Today is being dubbed ‘Walkout Wednesday’: thousands of schools are shut as teachers go on strike – and civil servants and lecturers are also on the picket line. Railway staff continue their strike today too and there is little sign of the strike deadlock being broken. We’re losing more working days to industrial action than at any point since the 1980s. A large chunk of industrial action is made up by rail strikes, and the government fears ‘a generation’ of passengers will be put off train travel for good. Might the strikes prove terminal for Britain’s railways?
The RMT, which is responsible for the latest walkout, is at the forefront of the action. The union is still holding out on a pay offer worth 5 per cent, then 4 per cent over the next two years. Aslef, which represents train drivers and is also staging a strike today, is seeking an inflation-busting pay rise. But if ministers do come to the table – they insist they won’t – and the disputes are resolved, will there be much of a railway left?
Britain’s railways have experienced years of decline. More than half of train services from the country's top 15 busiest stations were delayed or cancelled in 2021. If you’re turning up to a train station, it’s fair to assume something will go wrong – even without the strikes.

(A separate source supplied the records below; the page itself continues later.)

(** * minbpe: byte pair encoding tokenizers

    A shallow embedding of [src/minbpe/base.py], [src/minbpe/basic.py] and
    [src/minbpe/regex.py], and the properties of the training loop, of
    [encode] and of [decode] that follow from it.

    Python values are modelled as follows.
    - [int] is [Z]; a token list is [list Z]; a token pair is [Z * Z].
    - [str] is the list of its code points, [bytes] the list of its byte
      values (each an 8-bit [Z]).
    - a raised exception is the [Raise] branch of [result]; a method that
      assigns to [self] returns the new object next to its result.
    - [dict] and [OrderedDict] keep insertion order: where the order is
      observed (the pair counts handed to [max], the merges replayed by
      [encode]) they are association lists with Python's assignment rule;
      the vocabulary, only ever looked up, is a [gmap]. *)

From stdpp Require Import gmap list strings.
From Stdlib Require Import ZArith Lia.

Local Open Scope Z_scope.

(** ** Exceptions *)

Inductive exn : Type :=
| Exception (msg : string)      (* [raise Exception(msg)] in encode/decode *)
| KeyError (key : Z)            (* [self._vocab[token]] on an absent key *)
| ValueError                    (* [max] of an empty dict *)
| UnicodeEncodeError (c : Z).   (* [str.encode('utf-8')] on a surrogate *)

Inductive result (A : Type) : Type :=
| Ok (a : A)
| Raise (e : exn).
Arguments Ok {A} a.
Arguments Raise {A} e.
(** Over cells that exist the loop counts as [countPrimes] does. *)
Lemma print_cells_count bits b (k : nat) :
  ∀ i out c, 0 ≤ i → i + Z.of_nat k ≤ Z.of_nat (length bits) →
    ∃ out', print_cells bits b (seqZ i (Z.of_nat k)) (out, c)
            = Some (out',
                    fold_left (λ count c, if decide (c = 0) then count else count + 1)
                              (take k (drop (Z.to_nat i) bits)) c).
Proof.
  induction k as [|k IH]; intros i out c Hi Hlen.
  - exists out. by rewrite take_0.
  - rewrite seqZ_cons by lia. cbn [print_cells]. unfold print_cell at 1.
    destruct (lookup_lt_is_Some_2 bits (Z.to_nat i)) as [x Hx]; [lia|].
    unfold vec_get. rewrite decide_True by done. rewrite Hx. simpl.
    rewrite (drop_S _ _ _ Hx). cbn [take fold_left].
    replace (Z.pred (Z.of_nat (S k))) with (Z.of_nat k) by lia.
    replace (S (Z.to_nat i)) with (Z.to_nat (Z.succ i)) by lia.
    destruct (decide (x = 0)); apply IH; lia.
Qed.

Lemma vec_get_size bits : vec_get bits (Z.of_nat (length bits)) = None.
Proof.
  unfold vec_get. rewrite decide_True by lia. apply lookup_ge_None. lia.
Qed.

(** Up to the last cell the loop is defined and counts [countPrimes]. *)
Lemma print_cells_before_end s showResults :
  Bits s ≠ [] →
  ∃ out, print_cells (Bits s) showResults
           (seqZ 1 (Z.of_nat (length (Bits s)) - 1)) (print_start s showResults)
         = Some (out, countPrimes s).
Proof.
  intros Hne.
  assert (Hlen : 1 ≤ Z.of_nat (length (Bits s))) by (destruct (Bits s); simpl; [done | lia]).
  destruct (print_cells_count (Bits s) showResults (length (Bits s) - 1) 1
              (print_start s showResults).1 (print_start s showResults).2)
    as [out Hout]; [lia | lia |].
  replace (Z.of_nat (length (Bits s) - 1)) with (Z.of_nat (length (Bits s)) - 1)
    in Hout by lia.
  rewrite take_ge in Hout by (rewrite length_drop; lia).
  exists out. unfold print_start in *. cbn [fst snd] in Hout. rewrite Hout. reflexivity.
Qed.
(** * Career Compass: the client-side request and session layer

    A shallow embedding of the TypeScript services and controllers
    ([BaseApiService], [AuthService], [SignupForm], [BaseController],
    [AppController]) and the properties of them that the specification
    states.

    Conventions of the embedding:
    - JavaScript numbers that hold times, delays and status codes are [Z];
    - strings are [string] (their UTF-8 bytes); JavaScript objects used as
      string-keyed maps (headers, [localStorage]) are [gmap string string],
      and an absent property of an options object is [None];
    - an [async] function is a state transformer over a [World] that holds
      [localStorage], the behaviour of the network and the log of observable
      effects; it ends in a [Completion]: a returned value or a thrown one;
    - a timer set for [n] milliseconds is due [n] milliseconds after the
      call, and the network says after how many milliseconds a [fetch]
      settles, so a race is decided by comparing the two;
    - the body of a response is read through the types the code declares
      for it ([ApiResponse<T>]), except that it may also be [null]. *)

From Stdlib Require Import ZArith Lia Ascii String.
From stdpp Require Import gmap strings list pretty.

Some of this disruption is, of course, a knock-on effect from the pandemic. It’s taken a long time for the railways to get into gear since the days of lockdown. It wasn’t until November that rail passenger numbers returned to 99 per cent of their pre-Covid levels. More figures from the Office of Rail and Road show that, between July and September last year, there were a fifth less rail journeys than in the same period before the pandemic.
Brits travelled nearly 8.6 billion miles on the railway between July and September last year but that too was just 77 per cent of pre-pandemic levels. Rail use is slowly creeping up, though: it’s increased in five of the last six quarters. London’s new Elizabeth Line is already the most-used railway in the country only months after opening. So, there is demand for rail use. If the trains get going.
But more and more trains don’t even run. In the latest quarter of data, over 4 per cent of trains were cancelled – the highest proportion since records began in 2014. They’re arriving late more frequently as well: in the latest performance figures, every single operator’s punctuality score worsened except for the continually impressive Elizabeth Line. Modernisation works.
Even when passengers make it aboard, all too often they are unhappy with the journeys they pay ever increasing amounts for (fares have nearly doubled since 2004). Some 51 per cent of passengers who have complained to train operators do not think their complaint was handled properly. It’s been at that level for years. Things don’t seem to be improving.
Two things are clear then. Firstly, there’s demand for trains – after all, two thirds of journeys originate from London and people are presumably always going to travel in and out of the capital. But the service experienced by many is just not up to scratch, despite the billions of pounds poured in to keeping the railways running. Reform is clearly needed.
That’s something that unions are resisting though, over fears it will lead to job losses. But the unions perhaps don’t hold the power they once did. When the RMT's Mick Lynch started out, these organisations held a lot more sway. Now, union membership is dwindling: these organisations represent under seven million workers, having nearly halved from a peak of over 13 million in 1979. Union power is still strong on the railways though. Data from the ONS’s Labour Force Survey shows that around 70 per cent of rail workers are union members, compared with just 23 per cent in the wider economy.
Another problem for the unions is the diminishing effect strikes have. For many, working from home has become the norm post-lockdown and so it’s much easier to avoid strike disruption if you can’t get into the office. While office-based firms might not be as affected then, those who have felt the pain are hospitality and retail businesses. As Christmas parties and family meet-ups were cancelled over the festive period, UK hospitality, the body representing pubs, bars, restaurants and hotels, estimated that the strikes have cost the industry £1.5 billion in lost earnings in December alone. Before the strikes they’d thought it would take two months to rack up losses of that scale. This is terrible news for a sector under pressure: many of these businesses rely on festive earnings to see them through the traditionally quiet first quarter of the year.
When train travel works – runs on time, no one sits in your reserved seat and a packet of mini cheddars and a small merlot are delivered to your carriage – there’s no finer way to get around. But Britain's railways are increasingly unreliable, and these strikes only exacerbate that. We can all sympathise with workers who want a pay rise – even well-paid train drivers – but surely reform must be part of the picture too.